Builders’ pricing strategies are aimed at creating sales urgency



Original Post Date:  August 1, 2010

By: Lew Sichelman

Reporting from Washington —

Even in the toughest times, price hikes are far more common in the new-home business than price cuts.   But the smartest builders are far more sophisticated pricing strategists than you might think.  Savvy builders raise their prices several times before they ever get to a grand opening, which is the event most buyers take as the signal that the builder is ready to start taking orders.   “Price increases don’t start when you have models,” said William Becker, a veteran consultant who has been advising builders and developers for more than 40 years. “They start when you get zoning.”

The first bump occurs when ground is broken for the project. Then builders up the ante when the streets go in, and again when the model homes begin to take shape. Prices go up for a fourth time with the big opening splash.  Builders are equally adept at elevating their prices after the grand opening.

One trick is to limit the number of lots in each phase. Once they’re gone, they’re gone, and the builder moves on to the next phase, even if some parcels in the previous phase have not yet been put on the market. Then, as production proceeds and the builder raises prices in each subsequent section, the unsold lots in previous phases look like bargains when they are finally released.  The idea behind all this, of course, is to create a sense of urgency on the part of potential purchasers.  “We want people to say, ‘What a dummy I was. I could have gotten it at X, and now I have to pay Y. I won’t do that again,'” Becker said.

Some builders raise their prices only two or three times a year. You can almost count on an increase at either the end of the builder’s fiscal year or the end of the calendar year, a strategy designed to boost bottom lines and keep crews working during the slower winter months.  “The biggest changes come in January, which is traditionally a slow month,” said Manny Schatz of Professional Builder Services, a marketing and sales consulting firm in Danville, Calif. “It is after the year-end push and before traffic starts up.”

Large price hikes “create the urgency to sign contracts before the end of the year, and new buyers in February and March are not aware of the big increases,” Schatz said.  If sales are going well, builders sometimes raise their prices every month or so. And if sales are really booming, a boost every Friday before the big weekend onslaught helps maintain the momentum. “Increasing prices on a regular basis motivates prospects to purchase sooner rather than later,” Schatz said.

What if sales are not going so well? Rather than cut prices, he advises his clients to release fewer homes for sale.  S. Robert August of Denver, another marketing and sales consultant in the building business, wants his clients to increase not just the price of the house on a monthly basis but also the cost of options, upgrades and lot premiums.  There also are several other pricing techniques designed to get buyers’ juices flowing. Buyers who are aware of them may be in a better position to negotiate their purchase prices downward:

•Cutting off presales. Sales before a project’s grand opening last no more than four to six weeks. Before preview sales start, a date is set when sales will stop.

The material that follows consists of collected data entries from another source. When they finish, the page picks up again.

(* ===== verification/Conc.v ===== *)
(** * Rely-guarantee reasoning about interleavings

    A pool of threads shares a memory; a ghost state [Γ] relates to it by an
    invariant [I].  [cwp i p Q γ] says that thread [i], about to run [p] when the
    ghost state is [γ], performs no invalid access, does not panic, keeps
    the invariant with each access, changes the ghost state only as its guarantee
    [guar i] allows, and returns values that satisfy [Q], whatever the other
    threads do within its rely [rely i].  A thread may run out of fuel only while
    [waits i] holds: it is waiting for another thread. *)

From S2P Require Import Prelude Prog.

(** What the other threads may rely on. *)
Record rely_guarantee {Γ : Type} (rely guar : nat → Γ → Γ → Prop) : Prop := {
  rg_refl : ∀ i γ, rely i γ γ;
  rg_trans : ∀ i γ1 γ2 γ3, rely i γ1 γ2 → rely i γ2 γ3 → rely i γ1 γ3;
  rg_compat : ∀ i j γ γ', guar i γ γ' → i ≠ j → rely j γ γ'
}.

(** For pools in which nobody waits. *)
Definition never {Γ : Type} (i : nat) (γ : Γ) : Prop := False.

Lemma never_stable {Γ : Type} (rely : nat → Γ → Γ → Prop) i γ γ' : never i γ → rely i γ γ' → never i γ'.
Proof. done. Qed.

(** The continuation of a thread after its next access. *)
Definition child {E A} (q p : prog E A) : Prop :=
  match p with Vis e k => ∃ x, q = k x | _ => False end.

Lemma child_tc_last {E A} (q p : prog E A) :
  tc child q p → ∃ r, child r p ∧ (q = r ∨ tc child q r).
Proof.
  induction 1 as [x y Hxy|x y z Hxy Hyz (r & Hr & Hq)]; [eauto|]. exists r. split; [done|]. right.
  destruct Hq as [->|Hq]; [by apply tc_once|by eapply tc_l].
Qed.

Lemma child_tc_acc {E A} (p : prog E A) : Acc (tc child) p.
Proof.
  induction p as [a|X e k IH| |]; constructor; intros q Hq; apply child_tc_last in Hq as (r & Hr & Hq);
    [destruct Hr| |destruct Hr..].
  destruct Hr as [x ->]. destruct Hq as [->|Hq]; [apply IH|by apply (Acc_inv (IH x))].
Qed.

(** A program is not one of its own continuations. *)
Lemma child_irrefl {E A} (p : prog E A) : ¬ tc child p p.
Proof. induction (child_tc_acc p) as [p _ IH]. intros Hp. by apply (IH p Hp). Qed.

Section cwp.
Context {E : Type → Type} {St : Type} {HH : Handler E St} {SP : Spurious E St} {Γ : Type}.
Context (I : Γ → St → Prop) (rely guar : nat → Γ → Γ → Prop).
Context (waits : nat → Γ → Prop).
Context (RG : rely_guarantee rely guar).
Context (WS : ∀ i γ γ', waits i γ → rely i γ γ' → waits i γ').

Fixpoint cwp {A} (i : nat) (p : prog E A) (Q : A → Γ → Prop) (γ : Γ) : Prop :=
  match p with
  | Ret a => Q a γ
  | Vis e k => ∀ γ' s, rely i γ γ' → I γ' s →
      match handle e s with
      | Next x s' => ∃ γ'', guar i γ' γ'' ∧ I γ'' s' ∧ cwp i (k x) Q γ''
      | Fault => False
      | Exit => True
      end ∧
      match spurious e s with Some x => cwp i (k x) Q γ' | None => True end
  | Panic => False
  | OutOfFuel => waits i γ
  end.

Definition stable {A} (i : nat) (Q : A → Γ → Prop) : Prop :=
  ∀ a γ γ', Q a γ → rely i γ γ' → Q a γ'.

Lemma cwp_rely {A} i (p : prog E A) Q γ γ' :
  stable i Q → cwp i p Q γ → rely i γ γ' → cwp i p Q γ'.
Proof.
  intros HQ Hp Hr. destruct p; simpl in *; [by eapply HQ| |done|by eapply WS].
  intros γ1 s Hr1 HI. apply Hp; [by eapply rg_trans|done].
Qed.

Lemma cwp_bind {A B} i (p : prog E A) (f : A → prog E B) Q γ :
  cwp i p (λ a γ', cwp i (f a) Q γ') γ → cwp i (p ≫= f) Q γ.
Proof.
  revert γ. induction p as [a|X e k IH| |]; intros γ Hp; simpl in *; try done.
  intros γ' s Hr HI. destruct (Hp γ' s Hr HI) as [Hn Hs]. split.
  - destruct (handle e s); [|done..]. destruct Hn as (γ'' & ? & ? & Hk). exists γ''. split; [done|]. split; [done|].
    by apply IH.
  - destruct (spurious e s); [|done]. by apply IH.
Qed.

Lemma cwp_mono {A} i (p : prog E A) (Q Q' : A → Γ → Prop) γ :
  cwp i p Q γ → (∀ a γ', Q a γ' → Q' a γ') → cwp i p Q' γ.
Proof.
  intros Hp HQ. revert γ Hp. induction p as [a|X e k IH| |]; intros γ Hp; simpl in *; [by apply HQ| |done..].
  intros γ' s Hr HI. destruct (Hp γ' s Hr HI) as [Hn Hs]. split.
  - destruct (handle e s); [|done..]. destruct Hn as (γ'' & ? & ? & Hk). eauto.
  - destruct (spurious e s); [|done]. by apply IH.
Qed.

(** A fact that neither the thread nor the others can undo. *)
Lemma cwp_frame {A} i (R : Γ → Prop) (p : prog E A) (Q : A → Γ → Prop) γ :
  (∀ γ γ', R γ → rely i γ γ' → R γ') → (∀ γ γ', R γ → guar i γ γ' → R γ') → R γ →
  cwp i p Q γ → cwp i p (λ a γ', Q a γ' ∧ R γ') γ.
Proof.
  intros HR HG. revert γ. induction p as [a|X e k IH| |]; intros γ H0 Hp; simpl in *; try done.
  intros γ' s Hr HI. destruct (Hp γ' s Hr HI) as [Hn Hs]. pose proof (HR _ _ H0 Hr) as H1. split.
  - destruct (handle e s); [|done..]. destruct Hn as (γ'' & Hg & ? & Hk). exists γ''. split; [done|]. split; [done|].
    apply IH; [by eapply HG|done].
  - destruct (spurious e s); [|done]. by apply IH.
Qed.

Lemma cwp_ret {A} i (a : A) (Q : A → Γ → Prop) γ : Q a γ → cwp i (Ret a) Q γ.
Proof. done. Qed.

(** One access that cannot fail spuriously. *)
Lemma cwp_act_bind {X A} i (e : E X) (f : X → prog E A) Q γ :
  (∀ s, spurious e s = None) →
  (∀ γ' s, rely i γ γ' → I γ' s →
     match handle e s with
     | Next x s' => ∃ γ'', guar i γ' γ'' ∧ I γ'' s' ∧ cwp i (f x) Q γ''
     | Fault => False
     | Exit => True
     end) →
  cwp i (act e ≫= f) Q γ.
Proof. intros Hs Hf γ' s Hr HI. split; [by apply Hf|]. by rewrite Hs. Qed.

Lemma cwp_loop {L A} (J : L → Γ → Prop) (m : L → nat) i n (body : L → prog E (L + A)) l γ Q :
  J l γ → (m l < n)%nat →
  (∀ l γ, J l γ → cwp i (body l) (λ r γ', match r with
                                       | inl l' => J l' γ' ∧ (m l' < m l)%nat
                                       | inr a => Q a γ' end) γ) →
  cwp i (loop n body l) Q γ.
Proof.
  intros HJ Hm Hbody. revert l γ HJ Hm. induction n as [|n IH]; intros l γ HJ Hm; [lia|].
  cbn [loop]. apply cwp_bind. eapply cwp_mono; [by apply Hbody|]. intros [l'|a] γ'; [|done].
  intros [HJ' Hm']. apply IH; [done|lia].
Qed.

(** A loop that may retry as long as it waits for others. *)
Lemma cwp_loop_waits {L A} (J : L → Γ → Prop) i n (body : L → prog E (L + A)) l γ Q :
  J l γ → (∀ l γ, J l γ → waits i γ) →
  (∀ l γ, J l γ → cwp i (body l) (λ r γ', match r with inl l' => J l' γ' | inr a => Q a γ' end) γ) →
  cwp i (loop n body l) Q γ.
Proof.
  intros HJ Hw Hbody. revert l γ HJ. induction n as [|n IH]; intros l γ HJ; [by eapply Hw|].
  cbn [loop]. apply cwp_bind. eapply cwp_mono; [by apply Hbody|]. intros [l'|a] γ'; [apply IH|done].
Qed.

(** ** Pools *)

Definition pool_ok {A} (Q : nat → A → Γ → Prop) (c : list (prog E A) * St) (γ : Γ) : Prop :=
  I γ c.2 ∧ ∀ i p, c.1 !! i = Some p → cwp i p (Q i) γ.

(** What became of thread [j] while the ghost state went from [γ] to [γ']: it has not
    moved, and what happened is the others' doing, or it has performed accesses. *)
Definition moved {A} (ts ts' : list (prog E A)) (γ γ' : Γ) (j : nat) : Prop :=
  match ts !! j with
  | None => ts' !! j = None ∧ rely j γ γ'
  | Some p => (ts' !! j = Some p ∧ rely j γ γ') ∨ ∃ q, ts' !! j = Some q ∧ tc child q p
  end.

Lemma moved_refl {A} (ts : list (prog E A)) γ j : moved ts ts γ γ j.
Proof. unfold moved. pose proof (rg_refl _ _ RG j γ). destruct (ts !! j); [by left|done]. Qed.

Lemma moved_trans {A} (ts1 ts2 ts3 : list (prog E A)) γ1 γ2 γ3 j :
  moved ts1 ts2 γ1 γ2 j → moved ts2 ts3 γ2 γ3 j → moved ts1 ts3 γ1 γ3 j.
Proof.
  unfold moved. destruct (ts1 !! j) as [p|].
  - intros [[E1 R1]|(q & E1 & C1)]; rewrite E1.
    + intros [[E2 R2]|(r & E2 & C2)]; [left|right; eauto]. split; [done|by eapply rg_trans].
    + intros [[E2 R2]|(r & E2 & C2)]; right; [eauto|]. exists r. split; [done|by eapply tc_transitive].
  - intros [E1 R1]. rewrite E1. intros [E2 R2]. split; [done|by eapply rg_trans].
Qed.

Lemma moved_step {A} (ts : list (prog E A)) i p q γ γ' j :
  ts !! i = Some p → child q p → (i ≠ j → rely j γ γ') → moved ts (<[i := q]> ts) γ γ' j.
Proof.
  intros Hi Hc Hr. unfold moved. destruct (decide (i = j)) as [<-|Hne].
  - rewrite Hi. right. exists q. split; [|by apply tc_once]. apply list_lookup_insert_eq. by eapply lookup_lt_Some.
  - rewrite list_lookup_insert_ne by done. specialize (Hr Hne). destruct (ts !! j); [by left|done].
Qed.

(** A step of the pool keeps it well. *)
Lemma pool_step {A} (Q : nat → A → Γ → Prop) c c' γ :
  (∀ i, stable i (Q i)) → pool_ok Q c γ → conc_step c c' →
  ∃ γ', pool_ok Q c' γ' ∧ ∀ j, moved c.1 c'.1 γ γ' j.
Proof.
  intros HQ [HI Hts] Hstep. destruct Hstep as [ts i p s p' s' Hi Hp|ts i p s p' Hi Hp]; simpl in *;
    pose proof (lookup_lt_Some _ _ _ Hi) as Hlt; pose proof (Hts i p Hi) as Hw;
    destruct p as [|X e k| |]; simpl in Hp, Hw; try done.
  - destruct (Hw γ s (rg_refl _ _ RG i γ) HI) as [Hn _].
    destruct (handle e s) as [x s1| |]; [|done..]. injection Hp as <- <-.
    destruct Hn as (γ' & Hg & HI' & Hk). exists γ'.
    split; [|intros j; eapply moved_step; [done|by exists x|by apply RG]].
    split; [done|]. intros j q. simpl. intros Hj. destruct (decide (i = j)) as [<-|Hne].
    + rewrite list_lookup_insert_eq in Hj by done. by injection Hj as <-.
    + rewrite list_lookup_insert_ne in Hj by done. eapply cwp_rely; [apply HQ|by apply Hts|].
      by eapply rg_compat.
  - destruct (Hw γ s (rg_refl _ _ RG i γ) HI) as [_ Hs].
    destruct (spurious e s) as [x|]; [|done]. injection Hp as <-.
    exists γ. split; [|intros j; eapply moved_step; [done|by exists x|intros _; apply RG]].
    split; [done|]. intros j q. simpl. intros Hj. destruct (decide (i = j)) as [<-|Hne].
    + rewrite list_lookup_insert_eq in Hj by done. by injection Hj as <-.
    + rewrite list_lookup_insert_ne in Hj by done. by apply Hts.
Qed.

Lemma pool_reach {A} (Q : nat → A → Γ → Prop) c c' γ :
  (∀ i, stable i (Q i)) → pool_ok Q c γ → rtc conc_step c c' →
  ∃ γ', pool_ok Q c' γ' ∧ ∀ j, moved c.1 c'.1 γ γ' j.
Proof.
  intros HQ Hc Hr. revert γ Hc. induction Hr as [c|c1 c2 c3 Hs Hr IH]; intros γ Hc.
  - exists γ. split; [done|]. intros j. apply moved_refl.
  - destruct (pool_step Q c1 c2 γ HQ Hc Hs) as (γ' & Hc2 & Hm1).
    destruct (IH γ' Hc2) as (γ'' & Hc3 & Hm2). exists γ''. split; [done|]. intros j. by eapply moved_trans.
Qed.

(** Outside the pool, and for a thread that has not started, all that happened is what
    may be relied on. *)
Lemma moved_outside {A} (ts ts' : list (prog E A)) γ γ' j :
  moved ts ts' γ γ' j → ts' !! j = None → rely j γ γ'.
Proof.
  unfold moved. destruct (ts !! j) as [p|]; [|by intros [_ ?]].
  intros [[Hj _]|(q & Hj & _)]; congruence.
Qed.

Lemma moved_unstarted {A} (ts ts' : list (prog E A)) γ γ' j p :
  moved ts ts' γ γ' j → ts !! j = Some p → ts' !! j = Some p → rely j γ γ'.
Proof.
  unfold moved. intros Hm Hp Hp'. rewrite Hp in Hm. destruct Hm as [[_ ?]|(q & Hq & Hc)]; [done|].
  rewrite Hp' in Hq. injection Hq as <-. by apply child_irrefl in Hc.
Qed.

(** In a pool that is well, no thread is lost: it has returned a value that
    satisfies its postcondition, or it can perform its next access, or it waits. *)
Definition thread_fine {A} (i : nat) (Q : A → Γ → Prop) (γ : Γ) (s : St) (p : prog E A) : Prop :=
  match p with
  | Ret a => Q a γ
  | Vis e k => handle e s ≠ Fault
  | Panic => False
  | OutOfFuel => waits i γ
  end.

Lemma pool_fine {A} (Q : nat → A → Γ → Prop) ts s γ i p :
  pool_ok Q (ts, s) γ → ts !! i = Some p → thread_fine i (Q i) γ s p.
Proof.
  intros [HI Hts] Hi. specialize (Hts i p Hi). destruct p as [|X e k| |]; simpl in *; try done.
  destruct (Hts γ s (rg_refl _ _ RG i γ) HI) as [Hn _]. intros E0. by rewrite E0 in Hn.
Qed.

End cwp.

(** ** Executions are finite *)

Section finite.
Context {E : Type → Type} {St : Type} {HH : Handler E St} {SP : Spurious E St} {A : Type}.

(** One thread of the pool performs an access. *)
Definition pool_rel (ts' ts : list (prog E A)) : Prop :=
  ∃ i p q, ts !! i = Some p ∧ child q p ∧ ts' = <[i := q]> ts.

Lemma pool_rel_nil : Acc pool_rel [].
Proof. constructor. intros ts' (i & p & q & Hi & _). done. Qed.

(** A thread that can only move to accessible threads is accessible beside an
    accessible pool. *)
Lemma pool_rel_cons_child (p : prog E A) ts :
  (∀ q ts, child q p → Acc pool_rel ts → Acc pool_rel (q :: ts)) →
  Acc pool_rel ts → Acc pool_rel (p :: ts).
Proof.
  intros Hp Hts. induction Hts as [ts Hacc IH]. constructor. intros ts' ([|i] & p0 & q & Hi & Hc & ->).
  - simpl in Hi. injection Hi as ->. apply Hp; [exact Hc|]. constructor. exact Hacc.
  - apply IH. by exists i, p0, q.
Qed.

Lemma pool_rel_cons (p : prog E A) ts : Acc pool_rel ts → Acc pool_rel (p :: ts).
Proof.
  revert ts. induction p as [a|X e k IH| |]; intros ts; apply pool_rel_cons_child; intros q ts0 Hq.
  - destruct Hq.
  - destruct Hq as [x ->]. apply IH.
  - destruct Hq.
  - destruct Hq.
Qed.

Lemma pool_rel_acc (ts : list (prog E A)) : Acc pool_rel ts.
Proof. induction ts; [apply pool_rel_nil|by apply pool_rel_cons]. Qed.

Lemma conc_step_rel (c c' : list (prog E A) * St) : conc_step c c' → pool_rel c'.1 c.1.
Proof.
  intros [ts i p s p' s' Hi Hp|ts i p s p' Hi Hp]; exists i, p, p'; (split; [done|]); (split; [|done]).
  - destruct p as [|X e k| |]; simpl in *; try done. destruct (handle e s) as [x s0| |]; [|done..].
    injection Hp as <- _. by exists x.
  - destruct p as [|X e k| |]; simpl in *; try done. destruct (spurious e s) as [x|]; [|done].
    injection Hp as <-. by exists x.
Qed.

(** No pool can run forever. *)
Lemma conc_step_terminates (c : list (prog E A) * St) : Acc (flip conc_step) c.
Proof.
  destruct c as [ts s]. revert s. induction (pool_rel_acc ts) as [ts _ IH]. intros s.
  constructor. intros [ts' s'] Hs. apply IH. by apply conc_step_rel in Hs.
Qed.

End finite.

(** ** Sums over threads *)

Definition sumn (n : nat) (f : nat → Z) : Z := foldr Z.add 0 (f <$> seq 0 n).

Lemma sumn_0 f : sumn 0 f = 0.
Proof. done. Qed.

Lemma sumn_S n f : sumn (S n) f = sumn n f + f n.
Proof.
  unfold sumn. rewrite seq_S, fmap_app, foldr_app, Nat.add_0_l. cbn [fmap list_fmap foldr].
  induction (f <$> seq 0 n) as [|x l IH]; cbn [foldr]; lia.
Qed.

Lemma sumn_ext n f g : (∀ j, (j < n)%nat → f j = g j) → sumn n f = sumn n g.
Proof. induction n as [|n IH]; intros H; [done|]. rewrite !sumn_S, IH, (H n) by (intros; try apply H; lia). done. Qed.

Lemma sumn_mono n f g : (∀ j, (j < n)%nat → f j ≤ g j) → sumn n f ≤ sumn n g.
Proof.
  induction n as [|n IH]; intros H; [done|]. rewrite !sumn_S. pose proof (H n ltac:(lia)).
  assert (sumn n f ≤ sumn n g) by (apply IH; intros; apply H; lia). lia.
Qed.

Lemma sumn_const n x : sumn n (λ _, x) = Z.of_nat n * x.
Proof. induction n as [|n IH]; [done|]. rewrite sumn_S, IH. lia. Qed.

(** One entry changes. *)
Lemma sumn_change n f g i : (i < n)%nat → (∀ j, j ≠ i → g j = f j) → sumn n g = sumn n f + g i - f i.
Proof.
  intros Hi H. induction n as [|n IH]; [lia|]. rewrite !sumn_S. destruct (decide (i = n)) as [->|Hne].
  - rewrite (sumn_ext n g f) by (intros; apply H; lia). lia.
  - rewrite IH, (H n) by lia. lia.
Qed.

(** A sum that reaches its bound reaches it everywhere. *)
Lemma sumn_full n f g : (∀ j, (j < n)%nat → f j ≤ g j) → sumn n g ≤ sumn n f → ∀ j, (j < n)%nat → f j = g j.
Proof.
  intros H Hs j Hj. induction n as [|n IH]; [lia|]. rewrite !sumn_S in Hs. pose proof (H n ltac:(lia)).
  assert (sumn n f ≤ sumn n g) by (apply sumn_mono; intros; apply H; lia).
  destruct (decide (j = n)) as [->|Hne]; [lia|]. apply IH; [intros; apply H; lia|lia|lia].
Qed.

Agents make sure buyers understand that there is a cutoff period.

•Limiting the number of the least expensive model to no more than 10% of the total number of houses in the subdivision. Because there are always some buyers who want the lowest price (even if they add options), price leaders tend to go quickly.

•Including preferred options. If more than one-third of buyers choose the same option, include it as a standard feature and adjust the base price accordingly. Builders typically charge 15% to 50% above retail for options, depending on how easily buyers can find the product elsewhere. If they include features as standard, they are assured of boosting their margins on every house.

•Offering value packaging. Instead of individual options, package those that are complementary to one another and offer them at a single price. Even if the group price is discounted, profits tend to be greater because the package usually includes some options that the buyer would otherwise forgo.